* Extracted data
(* ===== verification/Supervisor.v ===== *)
(** * tools/qualification_worker.py: the host supervisor

    One supervisor per host relays framed commands to its voter, adds the
    voter's resource usage to every response and enforces the host's budgets;
    [audit] checks a stopped voter's database against the prescribed workload.
    [Supervised] is what it uses of its host: two framed streams (its own
    standard streams and the voter's), the voter process, and SQLite. *)

From Stdlib Require Import QArith.
From Corelib Require Import Floats.SpecFloat.
From S2P Require Import Prelude PyStr PyFloat Objects Json Bytes Vector Text Net Transport Dict Worker Host ProcessCluster Workload.
#[local] Open Scope Z_scope.

Class Supervised (W : Type) := {
  s_host :: Host W;
  (** standard input and output; the voter's output and input *)
  s_up : Pipes W;
  s_down : Pipes W;
  s_send_up : list Z -> W -> pyres unit * W;
  s_send_down : list Z -> W -> pyres unit * W;
  (** the voter's process *)
  s_spawn : list pystr -> W -> pyres Z * W;
  s_poll : Z -> W -> option Z * W;
  s_kill : Z -> W -> W;
  s_wait : Z -> Z -> W -> pyres Z * W;
  (** [shutil.disk_usage(root).free], the sizes of the files matching a pattern *)
  s_free : pystr -> W -> Z;
  s_sizes : pystr -> pystr -> W -> list Z;
  s_clock_ticks : Z;
  (** [shlex.split] *)
  s_shlex : pystr -> pyres (list pystr);
  (** [sqlite3.connect(path, mode=ro)]: the rows of a query, and [sqlite_version] *)
  s_query : pystr -> pystr -> W -> pyres (list (list pyval)) * W;
  s_sqlite_version : pystr;
  (** [os.uname()]'s node name and release, [os.sched_getaffinity(0)] *)
  s_uname : W -> pystr * pystr;
  s_affinity : W -> list Z
}.

(** [a / b] on integers a double holds exactly. *)
Definition true_division (a b : Z) : pyres pyval :=
  if b =? 0 then Raise (ZeroDivisionError "division by zero")
  else match float_of_int a, float_of_int b with
       | Some x, Some y => Ok (PFloat (SFdiv prec64 emax64 x y))
       | _, _ => Raise (OverflowError "integer division result too large for a float")
       end.

(** One line of [/proc/<pid>/status]. *)
Definition status_field (line : pystr) : pyres (option (pystr * pyval)) :=
  if starts_any [py "VmRSS:"; py "VmHWM:"] line
  then match words line with
       | [key; value; _] => let? n := int_of_text value in Ok (Some (rstrip_char 58 key, PInt (n * 1024)))
       | _ => Raise (ValueError "not enough values to unpack")
       end
  else Ok None.

Fixpoint status_fields (lines : list pystr) (result : dict) : pyres dict :=
  match lines with
  | [] => Ok result
  | line :: rest =>
      let? found := status_field line in
      status_fields rest (match found with Some (k, v) => dict_set k v result | None => result end)
  end.

Section Supervisor.
Context {W : Type} `{Supervised W}.
Abbreviation S := (Hm (W := W)).

(** [usage] *)
Definition usage (root : pystr) (child : option Z) : S dict :=
  let! free := gets (s_free root) in
  let! sizes := gets (s_sizes root (py "*/node.db*")) in
  let result := mkdict [("free_bytes", PInt free); ("data_bytes", PInt (zsum sizes))] in
  match child with
  | None => ret result
  | Some pid =>
      let! stat := io_res (h_read_text (fstr [L "/proc/"; D pid; L "/stat"])) in
      let! rest := lift (after_last 41 stat) in
      let fields := words rest in
      let! user := lift (list_index fields 11) in
      let! u := lift (int_of_text user) in
      let! system := lift (list_index fields 12) in
      let! s := lift (int_of_text system) in
      let! seconds := lift (true_division (u + s) s_clock_ticks) in
      let result := dict_set (py "cpu_seconds") seconds (dict_set (py "pid") (PInt pid) result) in
      let! status := io_res (h_read_text (fstr [L "/proc/"; D pid; L "/status"])) in
      lift (status_fields (splitlines status) result)
  end.

(** ** audit *)

(** The digest of a query's rows, streamed as JSON lines, and their number. *)
Fixpoint json_lines (rows : list (list pyval)) : pyres (list Z) :=
  match rows with
  | [] => Ok []
  | row :: rest =>
      let? text := dumps compact (PList row) in
      let? more := json_lines rest in
      match utf8_encode text with Some b => Ok (b ++ [10] ++ more) | None => Raise (ValueError "surrogates not allowed") end
  end.

Definition audit_queries : list (string * string) :=
  [("accounts", "SELECT * FROM accounts ORDER BY id");
   ("transfers", "SELECT * FROM transfers ORDER BY id");
   ("ledger", "SELECT * FROM ledger ORDER BY tx,account");
   ("sessions", "SELECT hex(session),seq,hex(hash),kind,code,changes,slot FROM _sqlodin_sessions ORDER BY session");
   ("state", "SELECT * FROM _sqlodin_state ORDER BY id")]%string.

(** One row of the transfers: it must be the one its identifier prescribes. *)
Definition audit_row (expected_id : Z) (row : list pyval) (balances : list Z) : pyres (list Z) :=
  match row with
  | [identifier; source; target; amount; payload] =>
      let s := expected_id mod 3 + 1 in
      let t := s mod 3 + 1 in
      let a := expected_id mod 17 + 1 in
      if negb (eq_int identifier expected_id) || negb (eq_int source s) || negb (eq_int target t)
         || negb (eq_int amount a) || negb (eq_str payload payload256)
      then Raise (RuntimeError "Unexpected transfer {identifier}")
      else
        let? i := vint source in
        let? j := vint target in
        Ok (credit (j - 1) a (credit (i - 1) (- a) balances))
  | _ => Raise (ValueError "wrong number of values to unpack")
  end.

Fixpoint audit_rows (expected_id : Z) (rows : list (list pyval)) (balances : list Z) : pyres (list Z) :=
  match rows with
  | [] => Ok balances
  | row :: rest => let? balances := audit_row expected_id row balances in audit_rows (expected_id + 1) rest balances
  end.

(** [actual != list(enumerate(balances, 1))] *)
Fixpoint same_accounts (i : Z) (actual : list (list pyval)) (balances : list Z) : bool :=
  match actual, balances with
  | [], [] => true
  | [id; b] :: actual, v :: balances => eq_int id i && eq_int b v && same_accounts (i + 1) actual balances
  | _, _ => false
  end.

(** [connection.execute(...).fetchone()[0]] *)
Definition first_cell (rows : list (list pyval)) : pyres pyval :=
  match rows with
  | [] => Raise (TypeError "'NoneType' object is not subscriptable")
  | row :: _ => list_index row 0
  end.

Definition invalid_query : pystr := py
  "SELECT count(*) FROM ledger l JOIN transfers t ON t.id=l.tx WHERE NOT ((l.account=t.src AND l.delta=-t.amount) OR (l.account=t.dst AND l.delta=t.amount))".
Definition pairs_query : pystr := py
  "SELECT count(*) FROM (SELECT tx FROM ledger GROUP BY tx HAVING count(*)!=2 OR count(DISTINCT account)!=2)".

Record Audit := mkAudit { logical_sha256 : list (pystr * pystr); counts : list (pystr * Z); audit_resources : dict }.

Definition digest_tables (path : pystr) : S (list (pystr * pystr) * list (pystr * Z)) :=
  for_each audit_queries (fun '(name, query) '(hashes, counts) =>
    let! rows := io_res (s_query path (py query)) in
    let! data := lift (json_lines rows) in
    ret (hashes ++ [(py name, h_sha256 data)], counts ++ [(py name, zlen rows)])) ([], []).

Definition audit (root phase : pystr) : S Audit :=
  let path := join_path (join_path root phase) (py "node.db") in
  let! integrity := io_res (s_query path (py "PRAGMA integrity_check")) in
  let! integrity := lift (try_map (fun row => list_index row 0) integrity) in
  let! tables := digest_tables path in
  let '(hashes, counts) := tables in
  let! rows := io_res (s_query path (py "SELECT id,src,dst,amount,payload FROM transfers ORDER BY id")) in
  let! balances := lift (audit_rows 1 rows opening) in
  let! actual := io_res (s_query path (py "SELECT id,balance FROM accounts ORDER BY id")) in
  if negb (same_accounts 1 actual balances) then throw (RuntimeError "Final exact balances differ")
  else
    let! invalid := io_res (s_query path invalid_query) in
    let! invalid := lift (first_cell invalid) in
    let! bad_pairs := io_res (s_query path pairs_query) in
    let! bad_pairs := lift (first_cell bad_pairs) in
    let! foreign_keys := io_res (s_query path (py "PRAGMA foreign_key_check")) in
    let! ledger := lift (dindex (py "ledger") counts) in
    let! transfers := lift (dindex (py "transfers") counts) in
    if negb (match integrity with [x] => eq_str x (py "ok") | _ => false end) || negb (bool_decide (foreign_keys = []))
       || truthy invalid || truthy bad_pairs || negb (ledger =? 2 * transfers)
    then throw (RuntimeError "Offline integrity/audit-pair check failed")
    else let! resources := usage root None in ret (mkAudit hashes counts resources).

(** ** supervise *)

Record HostConfig := mkHostConfig { host_node : Z; min_free_bytes : Z; max_data_bytes : Z; max_rss_bytes : Z }.

Definition send_up (payload : list Z) : S unit := send_frame s_send_up payload.
Definition send_down (payload : list Z) : S unit := send_frame s_send_down payload.

Definition over_budget (config : HostConfig) (resources : dict) : pyres unit :=
  let? free := getitem "free_bytes" resources in
  let? free := vint free in
  do? guard (free <? min_free_bytes config) (RuntimeError "Free-space safety floor reached");;
  let? data := getitem "data_bytes" resources in
  let? data := vint data in
  do? guard (max_data_bytes config <? data) (RuntimeError "Configured per-host data budget reached");;
  let? rss := vint (get_or (py "VmRSS") (PInt 0) resources) in
  guard (max_rss_bytes config <? rss) (RuntimeError "Configured voter RSS budget reached").

(** [command.pop('_supervisor', None)] *)
Definition pop_supervisor (command : pyval) : pyres (pyval * pyval) :=
  match command with
  | PDict d => Ok (get_or (py "_supervisor") PNone d, PDict (filter (fun kv => kv.1 <> py "_supervisor") d))
  | _ => Raise (AttributeError "pop")
  end.

(** One iteration: [true] when the supervisor returns. *)
Definition relay (root : pystr) (config : HostConfig) (child : Z) : S bool :=
  let! now := io h_monotonic in
  let! frame := read_frame (H := s_up) (now + 90) in
  let! command := lift (json_loads frame) in
  let! popped := lift (pop_supervisor command) in
  let '(verb, command) := popped in
  if eq_str verb (py "kill") then
    do! io_do (s_kill child);;
    let! code := io_res (s_wait child 15) in
    let! reply := lift (dumps spaced (PDict (mkdict [("stopped", PBool true); ("returncode", PInt code)]))) in
    do! send_up reply;;  (** ASCII text is its own encoding *)
    ret true
  else
    let! payload := lift (payload_of command) in
    do! send_down payload;;
    let! now := io h_monotonic in
    let! frame := read_frame (H := s_down) (now + 300) in
    let! response := lift (json_loads frame) in
    let! resources := usage root (Some child) in
    match response with
    | PDict d =>
        do! lift (over_budget config resources);;
        let! payload := lift (payload_of (PDict (dict_set (py "_resources") (PDict resources) d))) in
        do! send_up payload;;
        ret false
    | _ => throw (TypeError "'_resources' assignment")
    end.

(** The [finally] clause: the voter never outlives the supervisor. *)
Definition reap (child : Z) : S unit :=
  let! code := io (s_poll child) in
  do! match code with None => io_do (s_kill child) | Some _ => ret tt end;;
  let! _ := io_res (s_wait child 15) in
  ret tt.

(** The guarded loop. *)
Definition serve (fuel : nat) (root : pystr) (config : HostConfig) (child : Z) : S unit :=
  try_finally
    (while_loop fuel (fun _ => let! stopped := relay root config child in
                               ret (if (stopped : bool) then inr tt else inl tt)) tt)
    (reap child).

Definition supervise (fuel : nat) (root : pystr) (config : HostConfig) (phase mode : pystr) : S unit :=
  let directory := join_path root phase in
  do! (if pyeqb mode (py "create") then io_res (h_mkdir directory)
       else
         let! present := io (h_is_file (join_path directory (py "node.db"))) in
         if (present : bool) then ret tt else throw (RuntimeError "Refusing to replace a missing voter"));;
  let! child := io_res (s_spawn [join_path root (py "worker"); directory; dec (host_node config); mode]) in
  do! io_res (h_write_text (join_path directory (py "worker.pid")) (dec child ++ [10]));;
  serve fuel root config child.

(** ** inspect *)

Definition identity_files : list string :=
  ["/etc/os-release"; "/etc/machine-id"; "/proc/sys/kernel/random/boot_id";
   "/sys/fs/cgroup/memory.max"; "/sys/fs/cgroup/cpu.max"]%string.

Definition inspect (root : pystr) : S report :=
  let! files := for_each identity_files (fun name files =>
    let! present := io (h_exists (py name)) in
    if (present : bool) then
      let! text := io_res (h_read_text (py name)) in ret (dict_set (py name) (PStr (strip text)) files)
    else ret (dict_set (py name) PNone files)) [] in
  let! uname := gets s_uname in
  let! affinity := gets s_affinity in
  let! resources := usage root None in
  let! binary := file_sha256 (join_path root (py "worker")) in
  let! mount := check_output [py "findmnt"; py "--json"; py "-T"; root; py "-o"; py "TARGET,FSTYPE,SOURCE,OPTIONS"] [] None in
  let! filesystem := lift (loads mount) in
  let! virtualization := io_res (h_run [py "systemd-detect-virt"] [] None) in
  let! epoch := io h_time in
  ret (fields [("hostname", tstr uname.1); ("kernel", tstr uname.2); ("identity", J (PDict files));
               ("cpu_affinity", Arr (tint <$> affinity)); ("resources", J (PDict resources));
               ("binary_sha256", tstr binary); ("filesystem", J filesystem);
               ("virtualization", tstr (strip (stdout virtualization))); ("clock_epoch", Num epoch)]).

(** ** main *)

Inductive verb := Inspect | AuditPhase (phase : pystr) | StartPhase (phase mode : pystr).

Definition phases : list pystr := py <$> ["smoke"; "pilot"; "soak"]%string.

Definition parse_args (args : list pystr) : pyres verb :=
  let bad := Raise (SystemExit (py "Only inspect, audit PHASE, or start PHASE create|open is allowed")) in
  match args with
  | [a] => if pyeqb a (py "inspect") then Ok Inspect else bad
  | [a; phase] => if pyeqb a (py "audit") && str_in phase phases then Ok (AuditPhase phase) else bad
  | [a; phase; mode] =>
      if pyeqb a (py "start") && str_in phase phases && str_in mode [py "create"; py "open"]
      then Ok (StartPhase phase mode) else bad
  | _ => bad
  end.

(** The arguments, from the command line or from the SSH forced command. *)
Definition arguments (argv : list pystr) : S (list pystr) :=
  if bool_decide (length argv = 2%nat) then
    let! original := gets (h_getenv (py "SSH_ORIGINAL_COMMAND")) in
    lift (s_shlex (default [] original))
  else ret (drop 2 argv).

Definition host_config (v : pyval) : pyres HostConfig :=
  let? node := vget "node" v in let? node := vint node in
  let? free := vget "min_free_bytes" v in let? free := vint free in
  let? data := vget "max_data_bytes" v in let? data := vint data in
  let? rss := vget "max_rss_bytes" v in let? rss := vint rss in
  Ok (mkHostConfig node free data rss).

Inductive outcome := Inspected (r : report) | Audited (a : Audit) | Supervised_done.

Definition supervisor_main (fuel : nat) (argv : list pystr) : S outcome :=
  let! root := lift (list_index argv 1) in
  let! value := read_json (join_path root (py "host.json")) in
  let! expires := lift (vget "expires_epoch" value) in
  let! expires := lift (vnum expires) in
  let! now := io h_time in
  if trunc_q (expires - now) <=? 0 then throw (SystemExit (py "This qualification supervisor has expired"))
  else
    let! args := arguments argv in
    let! verb := lift (parse_args args) in
    match verb with
    | Inspect => let! r := inspect root in ret (Inspected r)
    | AuditPhase phase => let! a := audit root phase in ret (Audited a)
    | StartPhase phase mode =>
        let! config := lift (host_config value) in
        do! supervise fuel root config phase mode;;
        ret Supervised_done
    end.
End Supervisor.
Create HintDb keeps discriminated.
#[export] Hint Resolve keeps_ret keeps_throw keeps_self keeps_gets keeps_os keeps_os_do : keeps.

(** Walks through a program, closing the leaves by the [keeps] database. *)
Ltac keeps_step :=
  lazymatch goal with
  | |- keeps _ (bind _ _) => apply keeps_bind; [|intros ?]
  | |- keeps _ (try_except _ _) => apply keeps_try_except; [|intros ? ? ?]
  | |- keeps _ (for_each _ _ _) => apply keeps_for_each; intros ? ?
  | |- keeps _ (for_do _ _) => apply keeps_for_do; intros ?
  | |- keeps _ (for_search _ _ _ _ _) => apply keeps_for_search; [intros ? ?|intros ?]
  | |- keeps _ (match ?x with _ => _ end) => destruct x
  | |- keeps _ ((match ?x with _ => _ end) _) => destruct x
  | |- keeps _ _ => solve [eauto 3 with keeps | apply keeps_still; eauto 3 with keeps | apply keeps_weak; eauto 3 with keeps
      | apply keeps_soaking; eauto 3 with keeps | apply keeps_soaking, keeps_weak; eauto 3 with keeps]
  end.
Ltac keeps_auto := repeat keeps_step.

* Description of the task
Above are some records; copy exactly the lines from the one with "if eq_str verb" through the one with "let! code := io (s_poll child) in", both included, and no others.

* Expected output
  if eq_str verb (py "kill") then
    do! io_do (s_kill child);;
    let! code := io_res (s_wait child 15) in
    let! reply := lift (dumps spaced (PDict (mkdict [("stopped", PBool true); ("returncode", PInt code)]))) in
    do! send_up reply;;  (** ASCII text is its own encoding *)
    ret true
  else
    let! payload := lift (payload_of command) in
    do! send_down payload;;
    let! now := io h_monotonic in
    let! frame := read_frame (H := s_down) (now + 300) in
    let! response := lift (json_loads frame) in
    let! resources := usage root (Some child) in
    match response with
    | PDict d =>
        do! lift (over_budget config resources);;
        let! payload := lift (payload_of (PDict (dict_set (py "_resources") (PDict resources) d))) in
        do! send_up payload;;
        ret false
    | _ => throw (TypeError "'_resources' assignment")
    end.

(** The [finally] clause: the voter never outlives the supervisor. *)
Definition reap (child : Z) : S unit :=
  let! code := io (s_poll child) in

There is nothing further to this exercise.